Parallelization Strategies for Matrix Assembly in Finite Element Methods

  • Jorn Behrens


Adaptive finite element methods include unstructured discretization meshes. Most algorithms for the matrix assembly follow the ordering of the arising meshes. Time-dependent problems resulting in rapidly changing locally refined (i.e. unstructured) discretization grids need a matrix assembly in each timestep. This demands a considerable amount of computing time which in turn calls for parallelization.

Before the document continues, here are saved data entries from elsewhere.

(** With no code and nothing to read at the terminal, the factory raises
    [EOFError] without having called the STS client. *)
Theorem missing_code_without_terminal (self : CachedMfaSessionFactory.t)
    (mfa_token : option string) (v : pyval) (w : World) :
  mfa_token = None \/ mfa_token = Some "" ->
  fst (SessionCache.get_session_token CachedMfaSessionFactory.SESSION_KEY w)
  = Ok v ->
  truthy v = false ->
  stdin w = [] ->
  CachedMfaSessionFactory.get_session_token self mfa_token w = (Raise EOFError, w).
Proof.
  intros Hm Hv Ht Hin. rewrite (factory_miss _ _ _ _ Hv Ht).
  unfold CachedMfaSessionFactory._create_session. rewrite bind_run.
  destruct Hm as [-> | ->]; simpl; unfold input; now rewrite Hin.
Qed.

End FactoryFailures.

Lemma factory_result_is_cached_witness :
  let r := StoredMfaSessionFactory.get_session_token (H := test_externals)
             (store := JSONFileCache test_strftime)
             granting_factory (Some "token") (empty_world 0) in
  fst r = Ok STS_SESSION /\
  cache (snd r) !! "temporary_session" = Some (json_form test_strftime STS_SESSION) /\
  cache (snd (StoredMfaSessionFactory.get_session_token (H := test_externals)
                (store := InMemoryCache)
                granting_factory (Some "token") (empty_world 0)))
    !! "temporary_session" = Some STS_SESSION.
Proof.
  intros r. split; [ vm_compute; reflexivity | ]. split.
  - destruct (factory_result_is_cached (H := test_externals)
                (store := JSONFileCache test_strftime) granting_factory
                (Some "token") STS_SESSION (empty_world 0) (snd r))
      as [[[Hw Hk] | [_ Hk]] _].
    + vm_compute. reflexivity.
    + exfalso. rewrite Hw in Hk. vm_compute in Hk. discriminate Hk.
    + exact Hk.
  - apply (factory_result_is_cached (H := test_externals)
             (store := InMemoryCache) granting_factory
             (Some "token") STS_SESSION (empty_world 0)).
    + vm_compute. reflexivity.
    + reflexivity.
Defined.

Lemma factory_failure_keeps_store_witness :
  cache (snd (CachedMfaSessionFactory.get_session_token (H := test_externals)
                rejecting_factory (Some "000000") (empty_world 0)))
  = ∅.
Proof.
  apply (factory_failure_keeps_store (H := test_externals) rejecting_factory
           (Some "000000") (ExchangeFailure "AccessDenied") (empty_world 0)).
  vm_compute. reflexivity.
Defined.

Lemma identity_failure_stops_exchange_witness :
  CachedMfaSessionFactory.get_session_token (H := test_externals)
    unreachable_factory (Some "000000") (empty_world 0)
  = (Raise (ExchangeFailure "EndpointConnectionError"),
     {| cache := ∅; clock := 0; stdin := []; calls := [GetCallerIdentity] |}).
Proof.
  apply (identity_failure_stops_exchange (H := test_externals)
           unreachable_factory "000000" "EndpointConnectionError" PyNone
           (empty_world 0)).
  - vm_compute. reflexivity.
  - reflexivity.
  - discriminate.
  - reflexivity.
Defined.

Lemma rejected_code_caches_nothing_witness :
  CachedMfaSessionFactory.get_session_token (H := test_externals)
    rejecting_factory (Some "000000") (empty_world 0)
  = (Raise (ExchangeFailure "AccessDenied"),
     {| cache := ∅; clock := 0; stdin := [];
        calls := [GetCallerIdentity;
                  GetSessionToken 43200 "arn:aws:iam::123456789012:mfa/fred"
                    "000000"] |}).
Proof.
  apply (rejected_code_caches_nothing (H := test_externals) rejecting_factory
           "000000" "AccessDenied" PyNone (empty_world 0)
           (<["Arn" := "arn:aws:iam::123456789012:user/ops/fred"]>
              (<["Account" := "123456789012"]> ∅))
           "123456789012" "arn:aws:iam::123456789012:user/ops/fred" "fred").
  - vm_compute. reflexivity.
  - reflexivity.
  - discriminate.
  - reflexivity.
  - vm_compute. reflexivity.
  - vm_compute. reflexivity.
  - split; [ reflexivity | right ].
    now exists "arn:aws:iam::123456789012:user/ops".
  - reflexivity.
Defined.

Lemma expired_entry_is_refreshed_witness :
  t_expiration < clock (warm_world (t_expiration + 1)) /\
  exists w' : World,
    CachedMfaSessionFactory.get_session_token (H := test_externals)
      test_factory (Some "token") (warm_world (t_expiration + 1))
    = (Ok SESSION_DATA, w') /\
    cache w' = <["temporary_session" := SESSION_DATA]>
                 (cache (warm_world (t_expiration + 1))) /\
    cache w' !! "temporary_session" = Some SESSION_DATA /\
    calls w' = calls (warm_world (t_expiration + 1)) ++
                 [GetCallerIdentity;
                  GetSessionToken 43200
                    ("arn:aws:iam::" +:+ "123456789012" +:+ ":mfa/" +:+ "arn")
                    "token"].
Proof.
  split; [ vm_compute; reflexivity | ].
  apply (expired_entry_is_refreshed (H := test_externals) test_factory "token"
           SESSION_DATA t_expiration (warm_world (t_expiration + 1))
           (<["Arn" := "arn"]> (<["Account" := "123456789012"]> ∅))
           "123456789012" "arn" "arn" SESSION_DATA).
  - vm_compute. reflexivity.
  - vm_compute. reflexivity.
  - vm_compute. reflexivity.
  - discriminate.
  - reflexivity.
  - vm_compute. reflexivity.
  - vm_compute. reflexivity.
  - split; [ reflexivity | now left ].
  - reflexivity.
Defined.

Domain decomposition techniques often suffer from insufficient load balancing. Especially in adaptive methods balancing the computational workload is difficult, because the number of unknowns in each domain is not predictable and even may change during the computation.

Analysing data dependencies in the matrix assembly, one obtains the problem to synchronize access to one node (matrix element) from neighbouring elements. An efficient algorithm based on coloring the elements following a very simple tabulated indexing scheme has been found. Within each color, calculation is free of data dependencies. Load balancing becomes easy, because data can be distributed uniformly among the processors. This method works well for shared memory architectures.

For distributed memory computers, however, the color indexing method fails, because logical and physical ordering differ, thus physical data access is not structured. A second method for parallelizing the same problem (i.e. matrix assembly in finite element methods) has been developed. Using index-arrays for mapping the logical ordering to a suitable physical (storage-) ordering, one obtains an almost optimally load balanced and efficient algorithm.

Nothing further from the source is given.